Ma to być skutek  wchodzących w życie od początku 2025 r. nowych, bardzo restrykcyjnych regulacji emisyjnych CAFE. Średni poziom emisji, do którego producenci aut nie zapłacą kary obniżono ze 118 do 94 g CO2 na przejechany kilometr. 

Nie są to nowe normy emisji spalin, a raczej rodzaj finansowej presji, by oferować samochody nieprzekraczające limitu czyli  wyposażone  w dodatkowe urządzenia obniżające emisję. To jednak podniesie koszt produkcji, a więc podwyższy cenę. Alternatywą jest zapłata kary, co też zostanie uwzględnione w cenie auta. 

Najszybciej zdrożeją  SUV-y, bo producentom będzie łatwiej dodać kary emisyjne 4–5 tys. euro do cen drogich samochodów niż małych miejskich, które są z reguły tańsze.

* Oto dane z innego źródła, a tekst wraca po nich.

(** The loop of [zdb_kv_iter_next], with fuel for the number of stale entries
    it may skip; [None] when the fuel is spent. [key_len] and [value_len] are
    what the rounds so far have stored through the two length pointers. *)
Fixpoint iter_next_loop (fuel : nat) (kv : zdb_kv_t) (db : db_ref) (ns : cstring) (pos : nat)
    (out_key : list byte) (out_key_capacity : nat)
    (out_value : option (list byte)) (out_value_capacity : nat) (key_len value_len : option nat)
    : M W (option (zdb_status_t * nat * iter_out)) :=
  match fuel with
  | 0 => ret None
  | S fuel =>
      lock_rc ← zdb_lock_read db;
      if negb (bool_decide (lock_rc = ZDB_OK)) then
        ret (Some (lock_rc, pos,
          {| io_key := out_key; io_key_len := key_len;
             io_value := {| o_len := value_len; o_value := out_value |} |}))
      else
        ctx ← db_get kv_ctx;
        let none := {| io_key := out_key; io_key_len := Some 0;
                       io_value := {| o_len := Some 0; o_value := out_value |} |} in
        match ctx with
        | None => zdb_unlock_read db;; ret (Some (ZDB_ERR_NOT_FOUND, pos, none))
        | Some c =>
            if entry_count c <=? pos then
              zdb_unlock_read db;; ret (Some (ZDB_ERR_NOT_FOUND, pos, none))
            else
              let '(key_local, pos) := iter_scan (entries c) ns pos in
              zdb_unlock_read db;;
              match key_local with
              | [] => ret (Some (ZDB_ERR_NOT_FOUND, pos, none))
              | _ =>
                  if out_key_capacity <? length key_local + 1 then
                    ret (Some (ZDB_ERR_NOMEM, pos,
                      {| io_key := out_key; io_key_len := Some (length key_local);
                         io_value := {| o_len := Some 0; o_value := out_value |} |}))
                  else
                    let out_key := buf_write out_key 0 (key_local ++ [nul]) in
                    '(rc, out) ← zdb_kv_get (Some kv) (Some key_local) out_value
                                   out_value_capacity true;
                    if bool_decide (rc = ZDB_OK) then
                      ret (Some (ZDB_OK, pos,
                        {| io_key := out_key; io_key_len := Some (length key_local);
                           io_value := out |}))
                    else if negb (bool_decide (rc = ZDB_ERR_NOT_FOUND)) then
                      ret (Some (rc, pos,
                        {| io_key := out_key; io_key_len := Some 0;
                           io_value := {| o_len := Some 0; o_value := o_value out |} |}))
                    else iter_next_loop fuel kv db ns pos out_key out_key_capacity
                           (o_value out) out_value_capacity (Some (length key_local)) (o_len out)
              end
        end
  end.

(** Enough fuel for the entries not yet visited. *)
Definition iter_fuel (d : zdb_t) (pos : nat) : nat := S (length (ctx_entries d) - pos).

Definition zdb_kv_iter_next (iter : option zdb_kv_iter_t)
    (out_key : option (list byte)) (out_key_capacity : nat) (out_key_len : bool)
    (out_value : option (list byte)) (out_value_capacity : nat) (out_value_len : bool)
    : M W (option (zdb_status_t * nat * iter_out)) :=
  match iter with
  | Some {| it_kv := Some {| kv_db := Some db; kv_namespace_name := Some ns |} as kv;
            it_position := pos |} =>
      match out_key, kv with
      | Some out_key, Some kv =>
          if negb out_key_len || negb out_value_len || (out_key_capacity =? 0) ||
             (match out_value with None => 0 <? out_value_capacity | Some _ => false end)
          then ret (Some (ZDB_ERR_INVAL, pos,
                 {| io_key := out_key; io_key_len := None;
                    io_value := {| o_len := None; o_value := out_value |} |}))
          else
            fuel ← mgets (λ w, iter_fuel (w_db w) pos);
            iter_next_loop fuel kv db ns pos out_key out_key_capacity
              out_value out_value_capacity None None
      | _, _ => ret (Some (ZDB_ERR_INVAL, pos,
                 {| io_key := []; io_key_len := None;
                    io_value := {| o_len := None; o_value := out_value |} |}))
      end
  | _ => ret (Some (ZDB_ERR_INVAL, 0,
           {| io_key := default [] out_key; io_key_len := None;
              io_value := {| o_len := None; o_value := out_value |} |}))
  end.

Definition zdb_kv_iter_close (iter : option zdb_kv_iter_t)
    : zdb_status_t * option zdb_kv_iter_t :=
  match iter with
  | None => (ZDB_ERR_INVAL, None)
  | Some _ => (ZDB_OK, Some {| it_kv := None; it_position := 0 |})
  end.

(** ** Defaults *)

(** One entry of the defaults table; the result is [Some rc] when it counts
    towards the first error. *)
Definition default_apply (db : db_ref) (namespace_filter : option cstring)
    (def : zdb_kv_default_t) : M W (option zdb_status_t) :=
  match def_namespace_name def, def_key def with
  | Some ns, Some key =>
      if match namespace_filter with
         | Some f => negb (bool_decide (ns = f))
         | None => false
         end
      then ret None
      else
        '(rc, kv) ← zdb_kv_open (Some db) (Some ns)
                      (Some {| kv_db := None; kv_namespace_name := None |});
        if negb (bool_decide (rc = ZDB_OK)) then ret (Some rc)
        else
          '(rc, _) ← zdb_kv_get kv (Some key) None 0 true;
          rc ← (if bool_decide (rc = ZDB_ERR_NOT_FOUND)
                then zdb_kv_set kv (Some key) (def_value def) (def_value_len def)
                else ret rc);
          ret (Some rc)
  | _, _ => ret (Some ZDB_ERR_INVAL)
  end.

Definition first_error (acc : zdb_status_t) (rc : option zdb_status_t) : zdb_status_t :=
  match rc with
  | Some rc =>
      if negb (bool_decide (rc = ZDB_OK)) && bool_decide (acc = ZDB_OK) then rc else acc
  | None => acc
  end.

Fixpoint defaults_loop (db : db_ref) (namespace_filter : option cstring)
    (defs : list zdb_kv_default_t) (acc : zdb_status_t) : M W zdb_status_t :=
  match defs with
  | [] => ret acc
  | def :: defs =>
      rc ← default_apply db namespace_filter def;
      defaults_loop db namespace_filter defs (first_error acc rc)
  end.

Definition zdb_kv_defaults_apply_ns (db : db_ptr) (namespace_filter : option cstring)
    : M W zdb_status_t :=
  match db with
  | None => ret ZDB_ERR_INVAL
  | Some d =>
      c ← db_get cfg;
      match c with
      | None => ret ZDB_ERR_INVAL
      | Some c =>
          match kv_defaults c with
          | None | Some [] => ret ZDB_OK
          | Some defs =>
              fs ← zdb_kv_backend_fs_from_db db;
              if negb fs then ret ZDB_ERR_INVAL
              else defaults_loop d namespace_filter defs ZDB_OK
          end
      end
  end.

Definition zdb_kv_defaults_apply (db : db_ptr) : M W zdb_status_t :=
  zdb_kv_defaults_apply_ns db None.

(** ** Resetting a namespace *)

(** [zdb_kv_next_key_in_ns]: position and key of the next entry, -1 as [None]. *)
Definition zdb_kv_next_key_in_ns (db : db_ref) (ns : cstring) (from_pos : nat)
    (out_key_size : nat) : M W (option (nat * cstring)) :=
  lock_rc ← zdb_lock_read db;
  if negb (bool_decide (lock_rc = ZDB_OK)) then ret None
  else
    ctx ← db_get kv_ctx;
    let found :=
      match ctx with
      | None => None
      | Some c =>
          match first_in_ns (entries c) ns from_pos with
          | Some (i, key) => Some (i, strncpy_trunc (out_key_size - 1) key)
          | None => None
          end
      end in
    zdb_unlock_read db;;
    ret found.

(** One round of the deletion loop: [None] when the key is gone and the scan
    resumes at the same position, [Some rc] for a failure to step over. *)
Definition reset_one (kv : zdb_kv_t) (db : db_ref) (ns key : cstring)
    : M W (option zdb_status_t) :=
  rc ← zdb_kv_delete (Some kv) (Some key);
  if bool_decide (rc = ZDB_OK) then ret None
  else if bool_decide (rc = ZDB_ERR_NOT_FOUND) then
    lock_rc ← zdb_lock_write db;
    (if bool_decide (lock_rc = ZDB_OK) then
       zdb_kv_ctx_track_delete (Some db) (Some ns) (Some key);;
       zdb_unlock_write db
     else ret tt);;
    ret None
  else ret (Some rc).

(** The deletion loop of [zdb_kv_reset_namespace]; [None] when the fuel is spent. *)
Fixpoint reset_loop (fuel : nat) (kv : zdb_kv_t) (db : db_ref) (ns : cstring) (pos : nat)
    (acc : zdb_status_t) : M W (option zdb_status_t) :=
  match fuel with
  | 0 => ret None
  | S fuel =>
      found ← zdb_kv_next_key_in_ns db ns pos (CONFIG_ZDB_MAX_KEY_LEN + 1);
      match found with
      | None => ret (Some acc)
      | Some (entry_pos, key) =>
          r ← reset_one kv db ns key;
          match r with
          | None => reset_loop fuel kv db ns pos acc
          | Some rc => reset_loop fuel kv db ns (S entry_pos) (first_error acc (Some rc))
          end
      end
  end.

Definition zdb_kv_reset_namespace (fuel : nat) (kv : option zdb_kv_t)
    : M W (option zdb_status_t) :=
  match kv with
  | Some ({| kv_db := Some db; kv_namespace_name := Some ns |} as kv) =>
      fs ← zdb_kv_backend_fs_from_db (Some db);
      if negb fs then ret (Some ZDB_ERR_INVAL)
      else
        ok ← zdb_kv_ctx_get_or_alloc (Some db);
        if negb ok then ret (Some ZDB_ERR_NOMEM)
        else
          acc ← reset_loop fuel kv db ns 0 ZDB_OK;
          match acc with
          | None => ret None
          | Some acc =>
              rc ← zdb_kv_defaults_apply_ns (Some db) (Some ns);
              ret (Some (first_error acc (Some rc)))
          end
  | _ => ret (Some ZDB_ERR_INVAL)
  end.

(** ** Strings *)

Definition zdb_kv_set_str (kv : option zdb_kv_t) (key : option cstring)
    (value : option cstring) : M W zdb_status_t :=
  match value with
  | None => ret ZDB_ERR_INVAL
  | Some v => zdb_kv_set kv key (Some (v ++ [nul])) (length v + 1)
  end.

(** [memchr (s, 0, n)] as an offset. *)
Fixpoint memchr_nul (s : list byte) (n : nat) : option nat :=
  match n, s with
  | S n, b :: s => if bool_decide (b = nul) then Some 0 else S <$> memchr_nul s n
  | _, _ => None
  end.

Definition zdb_kv_get_str (kv : option zdb_kv_t) (key : option cstring)
    (out_str : option (list byte)) (out_capacity : nat) (out_len : bool)
    : M W (zdb_status_t * kv_out) :=
  match out_str with
  | None => ret (ZDB_ERR_INVAL, {| o_len := None; o_value := None |})
  | Some buf =>
      if (out_capacity =? 0) || negb out_len
      then ret (ZDB_ERR_INVAL, {| o_len := None; o_value := Some buf |})
      else
        '(rc, out) ← zdb_kv_get kv key (Some buf) (out_capacity - 1) true;
        let stored_len := default 0 (o_len out) in
        let buf := default [] (o_value out) in
        if negb (bool_decide (rc = ZDB_OK)) then
          ret (rc, {| o_len := Some 0; o_value := Some (buf_write buf 0 [nul]) |})
        else
          let copied := if stored_len <? out_capacity - 1 then stored_len else out_capacity - 1 in
          match memchr_nul buf copied with
          | Some off => ret (ZDB_OK, {| o_len := Some off; o_value := Some buf |})
          | None =>
              ret (ZDB_OK, {| o_len := Some stored_len;
                              o_value := Some (buf_write buf copied [nul]) |})
          end
  end.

Ale takie auta zaczną znikać z rynku. Dlaczego? Jak wyjaśnia Wojciech Drzewiecki, prezes Instytutu Badań Rynku Motoryzacyjnego Samar, montaż drogich instalacji w  autach, które nie spełniają limitów emisji, spowodowałby wzrost cen nieakceptowalny dla klientów.

- Część marek już myśli o ograniczaniu oferty — mówi ekspert.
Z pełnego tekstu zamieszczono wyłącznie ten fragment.